By contrast, Timothy and Lydia McGrew reject that paradigm. They still think you can identify personal agency, but they operate with a different paradigm. For different sides of the argument:
William A. Dembski, "Design by Elimination vs. Design by Comparison," (Chapter 33 from The Design Revolution)
_____, "Detecting Design by Eliminating Chance: A Response to Robin Collins."
Timothy McGrew, "Toward a Rational Reconstruction of Design Inferences," Philosophia Christi, 7/2 (2005), 253-98.
7. Here's how Lydia McGrew summarizes their position:
The short version of the answer is no, there is not one rigorous definition of notable or striking coincidence. Indeed, to a very large extent what appears to be a coincidence will depend upon one's background information. Take card games. If you don't know the rules of a card game, you won't know what a royal flush is, so the fact that a person gets a royal flush three times in a row won't appear to be a coincidence. And indeed in a game where that arrangement of cards has no special meaning, it would be correct not to think of it as a weird or noteworthy coincidence.This issue came up quite a lot when Tim and I were working with the Intelligent Design movement and trying to convince the ID folks to abandon William Dembski's error statistical model of design inferences and go with a comparative model instead. The point we made repeatedly is that a pattern is salient in relation to an hypothesis. An hypothesis that competes with chance, one might say. Hence, the repeated royal flush is salient and striking as a suspicious coincidence in relation to the hypothesis of cheating, because we know that the royal flush is advantageous according to the rules of the game.Or take a lottery. If we learn that the person who won the lottery was an auto mechanic, this isn't something we deem to be a striking coincidence. The winner had to have some profession. But if we learn that the winner was the first cousin of the lottery official, that's a suspicious coincidence.We should also note that there is an ambiguity here: The word "coincidence" can mean precisely the opposite of "striking or suspicious." It can mean what one would call just a coincidence--something that is not striking, that is trivial or unimportant. We might even say that it can mean two things that are precisely the opposite of one another. But I think the two meanings can be brought closer together if we imagine a case where something initially appears strange or suspicious but we eventually decide that causally it really did happen by chance: The lottery official's cousin won the lottery fairly, so it was "just a coincidence."

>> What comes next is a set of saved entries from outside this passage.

(** * Portfolio tracker (main.py): ledger store, market-data lookups,
    valuation and the add form, as a shallow embedding.

  The Python program keeps its ledger as a list of dicts, reads and
  writes it as JSON, looks quotes and one exchange rate up through
  memoised functions and sums the holdings on every script run.  The
  definitions below follow main.py function by function and keep its
  names. *)

From Stdlib Require Import ZArith QArith Floats List Bool Lia.
From stdpp Require Import gmap list option strings.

8. So who's right? On the one hand, if someone rolls sixes a thousand times in a row, we're warranted in concluding that the dice are loaded without considering alternative explanations.

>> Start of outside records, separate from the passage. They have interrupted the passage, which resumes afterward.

(** "Check time coverage" *)
Definition coverage_issues (df : utilization_view)
  (expect_full_period : bool) : option (list string) :=
  if str_in "timestamp" (u_columns df) && expect_full_period then
    missing_hours <- u_missing_hours df ;;
    Some
      (if nonempty missing_hours then
         [fmt ["Missing data for hours: ";
  join ", " (map str_nat missing_hours)]]
       else [])
  else Some [].

(** "Check station coverage": [value_counts] on [station_id]. *)
Definition station_coverage (columns : list string)
  (station_ids : option (list string)) : option unit :=
  if str_in "station_id" columns then
    _ <- station_ids ;; Some tt
  else Some tt.

Definition validate_utilization_data (utilization_df : option utilization_view)
  (expect_full_period : bool) : option (bool * list string) :=
  match utilization_df with
  | None => Some (false, ["Utilization data is empty or None"])
  | Some df =>
      if is_empty (u_len df) (u_columns df) then
        Some (false, ["Utilization data is empty or None"])
      else
        let required_columns :=
          ["timestamp"; "station_id"; "connector_id"; "status";
           "is_occupied"; "is_available"; "is_out_of_order"] in
        let missing_columns := missing_from required_columns (u_columns df) in
        let issues :=
          if nonempty missing_columns
          then [fmt ["Missing required columns: "; join ", " missing_columns]]
          else [] in
        let critical_missing :=
          filter (fun col => str_in col missing_columns)
            ["timestamp"; "station_id"; "connector_id"; "status"] in
        if nonempty missing_columns && nonempty critical_missing then
          Some (false, issues)
        else if str_in "timestamp" (u_columns df)
                && negb (u_timestamp_is_datetime df)
                && negb (u_timestamp_converts df) then
          Some
            (false,
             issues ++ [fmt ["Could not convert 'timestamp' column to datetime: ";
  u_error df]])
        else
          let hourly :=
            if str_in "hourly_timestamp" (u_columns df)
               && negb (u_hourly_is_datetime df)
               && negb (u_hourly_converts df) then
              [fmt ["Could not convert 'hourly_timestamp' column to datetime: ";
  u_error df]]
            else [] in
          duplicates <- duplicate_record_issues df ;;
          statuses <- connector_status_issues df ;;
          coverage <- coverage_issues df expect_full_period ;;
          _ <- station_coverage (u_columns df) (u_station_ids df) ;;
          let issues :=
            issues ++ hourly ++ duplicates ++ statuses ++ flag_issues df
            ++ coverage in
          Some (overall issues, issues)
  end.

(** *** validate_hourly_data, check by check *)

(** "Check for duplicates" *)
Definition duplicate_hour_issues (df : hourly_view) : option (list string) :=
  if str_in "hourly_timestamp" (h_columns df)
     && str_in "station_id" (h_columns df) then
    duplicate_records <- h_duplicate_records df ;;
    Some
      (if 0 <? duplicate_records then
         [fmt ["Found "; str_nat duplicate_records;
  " duplicate hourly records"]]
       else [])
  else Some [].

(** "Check if occupancy_rate is between 0 and 1" *)
Definition rate_issues (df : hourly_view) : option (list string) :=
  if str_in "occupancy_rate" (h_columns df) then
    invalid_rates <- h_invalid_rates df ;;
    Some
      (if 0 <? invalid_rates then
         [fmt ["Found "; str_nat invalid_rates;
  " records with invalid occupancy rate values"]]
       else [])
  else Some [].

(** "Check if total_connectors matches sum of status counts" *)
Definition status_sum_issues (df : hourly_view) : option (list string) :=
  if forallb (fun col => str_in col (h_columns df))
       ["total_connectors"; "is_available"; "is_occupied"; "is_out_of_order"]
  then
    mismatch_count <- h_mismatch_count df ;;
    Some
      (if 0 <? mismatch_count then
         [fmt ["Found "; str_nat mismatch_count; " records (";
  fmt_pct mismatch_count (h_len df);
  "%) where total_connectors doesn't match sum of status counts. ";
  "This may be due to connectors with status values not counted in the standard categories."]]
       else [])
  else Some [].

Definition validate_hourly_data (hourly_df : option hourly_view)
  : option (bool * list string) :=
  match hourly_df with
  | None => Some (false, ["Hourly data is empty or None"])
  | Some df =>
      if is_empty (h_len df) (h_columns df) then
        Some (false, ["Hourly data is empty or None"])
      else
        let required_columns :=
          ["hourly_timestamp"; "station_id"; "is_available"; "is_occupied";
           "is_out_of_order"; "total_connectors"; "occupancy_rate"] in
        let missing_columns := missing_from required_columns (h_columns df) in
        let issues :=
          if nonempty missing_columns
          then [fmt ["Missing required columns: "; join ", " missing_columns]]
          else [] in
        if str_in "hourly_timestamp" (h_columns df)
           && negb (h_hourly_is_datetime df)
           && negb (h_hourly_converts df) then
          Some
            (false,
             issues ++ [fmt ["Could not convert 'hourly_timestamp' column to datetime: ";
  h_error df]])
        else
          duplicates <- duplicate_hour_issues df ;;
          rates <- rate_issues df ;;
          sums <- status_sum_issues df ;;
          _ <- station_coverage (h_columns df) (h_station_ids df) ;;
          let issues := issues ++ duplicates ++ rates ++ sums in
          Some (overall issues, issues)
  end.

(** *** validate_etl_pipeline *)

(** [a - b] on two sets of texts. *)
Definition set_diff (a b : list string) : list string :=
  filter (fun x => negb (str_in x b)) a.

(** "Check if all stations in utilization data exist in stations data" *)
Definition station_coverage_issues (stations_df : option stations_view)
  (utilization_df : option utilization_view) : option (list string) :=
  match stations_df, utilization_df with
  | Some s, Some u =>
      if str_in "id" (s_columns s) && str_in "station_id" (u_columns u) then
        station_ids <- s_ids s ;;
        util_station_ids <- u_station_ids u ;;
        let missing_stations := set_diff util_station_ids station_ids in
        Some
          (if nonempty missing_stations then
             [fmt ["Found "; str_nat (List.length missing_stations);
  " station IDs in utilization data not present in stations data"]]
           else [])
      else Some []
  | _, _ => Some []
  end.

(** "Check if hourly data is consistent with utilization data".  A failed
    conversion is caught and reported, but the [.dt] accessor that follows
    raises [AttributeError] on a column that is not a datetime column. *)
Definition hourly_consistency_issues
  (utilization_df : option utilization_view) (hourly_df : option hourly_view)
  : option (list string) :=
  match utilization_df, hourly_df with
  | Some u, Some h =>
      if str_in "hourly_timestamp" (u_columns u)
         && str_in "hourly_timestamp" (h_columns h) then
        if (u_hourly_is_datetime u || u_hourly_converts u)
           && (h_hourly_is_datetime h || h_hourly_converts h) then
          let extra_timestamps :=
            set_diff (h_hourly_timestamps h) (u_hourly_timestamps u) in
          counts <-
            (if str_in "station_id" (u_columns u)
                && str_in "station_id" (h_columns h) then
               util_station_ids <- u_station_ids u ;;
               hourly_station_ids <- h_station_ids h ;;
               Some
                 (if negb (List.length util_station_ids
                           =? List.length hourly_station_ids) then
                    [fmt ["Mismatch in unique station count: ";
  str_nat (List.length util_station_ids);
  " in utilization vs ";
  str_nat (List.length hourly_station_ids); " in hourly"]]
                  else [])
             else Some []) ;;
          Some
            ((if nonempty extra_timestamps then
                [fmt ["Found "; str_nat (List.length extra_timestamps);
  " timestamps in hourly data not present in utilization data"]]
              else [])
             ++ counts)
        else None
      else Some []
  | _, _ => Some []
  end.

On the other hand, background information does figure in our assessment. We have expectations about how fair dice should behave based on our experience of the kind of world we inhabit. Dice are very limited objects. And they're designed to perform randomly.
In addition, a gambler has a financial motivation to cheat if he can get away with it. (Admittedly, rolling sixes a thousand times in a row is not an overly subtle way to beat the casino.) So there is an implicit frame of reference for assessing that outcome.
9. But whichever paradigm you prefer (Dembski or the McGrews), it provides a principled basis for agency detection. Contrast that with the village atheist who simply shrugs off any example–however specific, antecedently unlikely, and well-attested–of answered prayer, as a sheer luck.
It is interesting that "coincidence" as an "explanation" is of little or no value in the scientific domain. It is a thoroughly useless concept with little or no explanatory power.